*** Opening of Material supplied ***

Definition set_status_ (v : bytes) (s : PlannerSync) : PlannerSync := mkSync v (container_ s) (outbox_ s)
  (isOutboxLoaded_ s) (isPendingLoaded_ s) (pendingChanges_ s) (flushTimer_ s) (flushDeadline_ s) (syncTimer_ s)
  (retryTimer_ s) (syncSoon_ s) (flushSoon_ s) (isWanted_ s) (isActive_ s) (isVisible_ s) (isBackgroundOnly_ s)
  (isSnapshotTried_ s) (isNoContainerAnnounced_ s) (lastError_ s).
Definition set_container_ (v : option ContainerRef) (s : PlannerSync) : PlannerSync := mkSync (status_ s) v (outbox_
  s) (isOutboxLoaded_ s) (isPendingLoaded_ s) (pendingChanges_ s) (flushTimer_ s) (flushDeadline_ s) (syncTimer_ s)
  (retryTimer_ s) (syncSoon_ s) (flushSoon_ s) (isWanted_ s) (isActive_ s) (isVisible_ s) (isBackgroundOnly_ s)
  (isSnapshotTried_ s) (isNoContainerAnnounced_ s) (lastError_ s).
Definition set_outbox_ (v : list OutboxItem) (s : PlannerSync) : PlannerSync := mkSync (status_ s) (container_ s) v
  (isOutboxLoaded_ s) (isPendingLoaded_ s) (pendingChanges_ s) (flushTimer_ s) (flushDeadline_ s) (syncTimer_ s)
  (retryTimer_ s) (syncSoon_ s) (flushSoon_ s) (isWanted_ s) (isActive_ s) (isVisible_ s) (isBackgroundOnly_ s)
  (isSnapshotTried_ s) (isNoContainerAnnounced_ s) (lastError_ s).
Definition set_isOutboxLoaded_ (v : bool) (s : PlannerSync) : PlannerSync := mkSync (status_ s) (container_ s)
  (outbox_ s) v (isPendingLoaded_ s) (pendingChanges_ s) (flushTimer_ s) (flushDeadline_ s) (syncTimer_ s)
  (retryTimer_ s) (syncSoon_ s) (flushSoon_ s) (isWanted_ s) (isActive_ s) (isVisible_ s) (isBackgroundOnly_ s)
  (isSnapshotTried_ s) (isNoContainerAnnounced_ s) (lastError_ s).
Definition set_isPendingLoaded_ (v : bool) (s : PlannerSync) : PlannerSync := mkSync (status_ s) (container_ s)
  (outbox_ s) (isOutboxLoaded_ s) v (pendingChanges_ s) (flushTimer_ s) (flushDeadline_ s) (syncTimer_ s) (retryTimer_
  s) (syncSoon_ s) (flushSoon_ s) (isWanted_ s) (isActive_ s) (isVisible_ s) (isBackgroundOnly_ s) (isSnapshotTried_
  s) (isNoContainerAnnounced_ s) (lastError_ s).
Definition set_pendingChanges_ (v : list json) (s : PlannerSync) : PlannerSync := mkSync (status_ s) (container_ s)
  (outbox_ s) (isOutboxLoaded_ s) (isPendingLoaded_ s) v (flushTimer_ s) (flushDeadline_ s) (syncTimer_ s)
  (retryTimer_ s) (syncSoon_ s) (flushSoon_ s) (isWanted_ s) (isActive_ s) (isVisible_ s) (isBackgroundOnly_ s)
  (isSnapshotTried_ s) (isNoContainerAnnounced_ s) (lastError_ s).
Definition set_flushTimer_ (v : Deadline) (s : PlannerSync) : PlannerSync := mkSync (status_ s) (container_ s)
  (outbox_ s) (isOutboxLoaded_ s) (isPendingLoaded_ s) (pendingChanges_ s) v (flushDeadline_ s) (syncTimer_ s)
  (retryTimer_ s) (syncSoon_ s) (flushSoon_ s) (isWanted_ s) (isActive_ s) (isVisible_ s) (isBackgroundOnly_ s)
  (isSnapshotTried_ s) (isNoContainerAnnounced_ s) (lastError_ s).
Definition set_flushDeadline_ (v : Deadline) (s : PlannerSync) : PlannerSync := mkSync (status_ s) (container_ s)
  (outbox_ s) (isOutboxLoaded_ s) (isPendingLoaded_ s) (pendingChanges_ s) (flushTimer_ s) v (syncTimer_ s)
  (retryTimer_ s) (syncSoon_ s) (flushSoon_ s) (isWanted_ s) (isActive_ s) (isVisible_ s) (isBackgroundOnly_ s)
  (isSnapshotTried_ s) (isNoContainerAnnounced_ s) (lastError_ s).
Definition set_syncTimer_ (v : Deadline) (s : PlannerSync) : PlannerSync := mkSync (status_ s) (container_ s) (outbox_
  s) (isOutboxLoaded_ s) (isPendingLoaded_ s) (pendingChanges_ s) (flushTimer_ s) (flushDeadline_ s) v (retryTimer_ s)
  (syncSoon_ s) (flushSoon_ s) (isWanted_ s) (isActive_ s) (isVisible_ s) (isBackgroundOnly_ s) (isSnapshotTried_ s)
  (isNoContainerAnnounced_ s) (lastError_ s).
Definition set_retryTimer_ (v : Deadline) (s : PlannerSync) : PlannerSync := mkSync (status_ s) (container_ s)
  (outbox_ s) (isOutboxLoaded_ s) (isPendingLoaded_ s) (pendingChanges_ s) (flushTimer_ s) (flushDeadline_ s)
  (syncTimer_ s) v (syncSoon_ s) (flushSoon_ s) (isWanted_ s) (isActive_ s) (isVisible_ s) (isBackgroundOnly_ s)
  (isSnapshotTried_ s) (isNoContainerAnnounced_ s) (lastError_ s).
Definition set_syncSoon_ (v : Deadline) (s : PlannerSync) : PlannerSync := mkSync (status_ s) (container_ s) (outbox_
  s) (isOutboxLoaded_ s) (isPendingLoaded_ s) (pendingChanges_ s) (flushTimer_ s) (flushDeadline_ s) (syncTimer_ s)
  (retryTimer_ s) v (flushSoon_ s) (isWanted_ s) (isActive_ s) (isVisible_ s) (isBackgroundOnly_ s) (isSnapshotTried_
  s) (isNoContainerAnnounced_ s) (lastError_ s).
Definition set_flushSoon_ (v : Deadline) (s : PlannerSync) : PlannerSync := mkSync (status_ s) (container_ s) (outbox_
  s) (isOutboxLoaded_ s) (isPendingLoaded_ s) (pendingChanges_ s) (flushTimer_ s) (flushDeadline_ s) (syncTimer_ s)
  (retryTimer_ s) (syncSoon_ s) v (isWanted_ s) (isActive_ s) (isVisible_ s) (isBackgroundOnly_ s) (isSnapshotTried_
  s) (isNoContainerAnnounced_ s) (lastError_ s).
Definition set_isWanted_ (v : bool) (s : PlannerSync) : PlannerSync := mkSync (status_ s) (container_ s) (outbox_ s)
  (isOutboxLoaded_ s) (isPendingLoaded_ s) (pendingChanges_ s) (flushTimer_ s) (flushDeadline_ s) (syncTimer_ s)
  (retryTimer_ s) (syncSoon_ s) (flushSoon_ s) v (isActive_ s) (isVisible_ s) (isBackgroundOnly_ s) (isSnapshotTried_
  s) (isNoContainerAnnounced_ s) (lastError_ s).
Definition set_isActive_ (v : bool) (s : PlannerSync) : PlannerSync := mkSync (status_ s) (container_ s) (outbox_ s)
  (isOutboxLoaded_ s) (isPendingLoaded_ s) (pendingChanges_ s) (flushTimer_ s) (flushDeadline_ s) (syncTimer_ s)
  (retryTimer_ s) (syncSoon_ s) (flushSoon_ s) (isWanted_ s) v (isVisible_ s) (isBackgroundOnly_ s) (isSnapshotTried_
  s) (isNoContainerAnnounced_ s) (lastError_ s).
Definition set_isVisible_ (v : bool) (s : PlannerSync) : PlannerSync := mkSync (status_ s) (container_ s) (outbox_ s)
  (isOutboxLoaded_ s) (isPendingLoaded_ s) (pendingChanges_ s) (flushTimer_ s) (flushDeadline_ s) (syncTimer_ s)
  (retryTimer_ s) (syncSoon_ s) (flushSoon_ s) (isWanted_ s) (isActive_ s) v (isBackgroundOnly_ s) (isSnapshotTried_
  s) (isNoContainerAnnounced_ s) (lastError_ s).
Definition set_isBackgroundOnly_ (v : bool) (s : PlannerSync) : PlannerSync := mkSync (status_ s) (container_ s)
  (outbox_ s) (isOutboxLoaded_ s) (isPendingLoaded_ s) (pendingChanges_ s) (flushTimer_ s) (flushDeadline_ s)
  (syncTimer_ s) (retryTimer_ s) (syncSoon_ s) (flushSoon_ s) (isWanted_ s) (isActive_ s) (isVisible_ s) v
  (isSnapshotTried_ s) (isNoContainerAnnounced_ s) (lastError_ s).
Definition set_isSnapshotTried_ (v : bool) (s : PlannerSync) : PlannerSync := mkSync (status_ s) (container_ s)
  (outbox_ s) (isOutboxLoaded_ s) (isPendingLoaded_ s) (pendingChanges_ s) (flushTimer_ s) (flushDeadline_ s)
  (syncTimer_ s) (retryTimer_ s) (syncSoon_ s) (flushSoon_ s) (isWanted_ s) (isActive_ s) (isVisible_ s)
  (isBackgroundOnly_ s) v (isNoContainerAnnounced_ s) (lastError_ s).
Definition set_isNoContainerAnnounced_ (v : bool) (s : PlannerSync) : PlannerSync := mkSync (status_ s) (container_ s)
  (outbox_ s) (isOutboxLoaded_ s) (isPendingLoaded_ s) (pendingChanges_ s) (flushTimer_ s) (flushDeadline_ s)
  (syncTimer_ s) (retryTimer_ s) (syncSoon_ s) (flushSoon_ s) (isWanted_ s) (isActive_ s) (isVisible_ s)
  (isBackgroundOnly_ s) (isSnapshotTried_ s) v (lastError_ s).
Definition set_lastError_ (v : option bytes) (s : PlannerSync) : PlannerSync := mkSync (status_ s) (container_ s)
  (outbox_ s) (isOutboxLoaded_ s) (isPendingLoaded_ s) (pendingChanges_ s) (flushTimer_ s) (flushDeadline_ s)
  (syncTimer_ s) (retryTimer_ s) (syncSoon_ s) (flushSoon_ s) (isWanted_ s) (isActive_ s) (isVisible_ s)
  (isBackgroundOnly_ s) (isSnapshotTried_ s) (isNoContainerAnnounced_ s) v.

*** Close of Material supplied ***

**Task:** Scan the entries above for the string "option", and copy every line where it turns up.

**Response area:**
Definition set_container_ (v : option ContainerRef) (s : PlannerSync) : PlannerSync := mkSync (status_ s) v (outbox_
Definition set_lastError_ (v : option bytes) (s : PlannerSync) : PlannerSync := mkSync (status_ s) (container_ s)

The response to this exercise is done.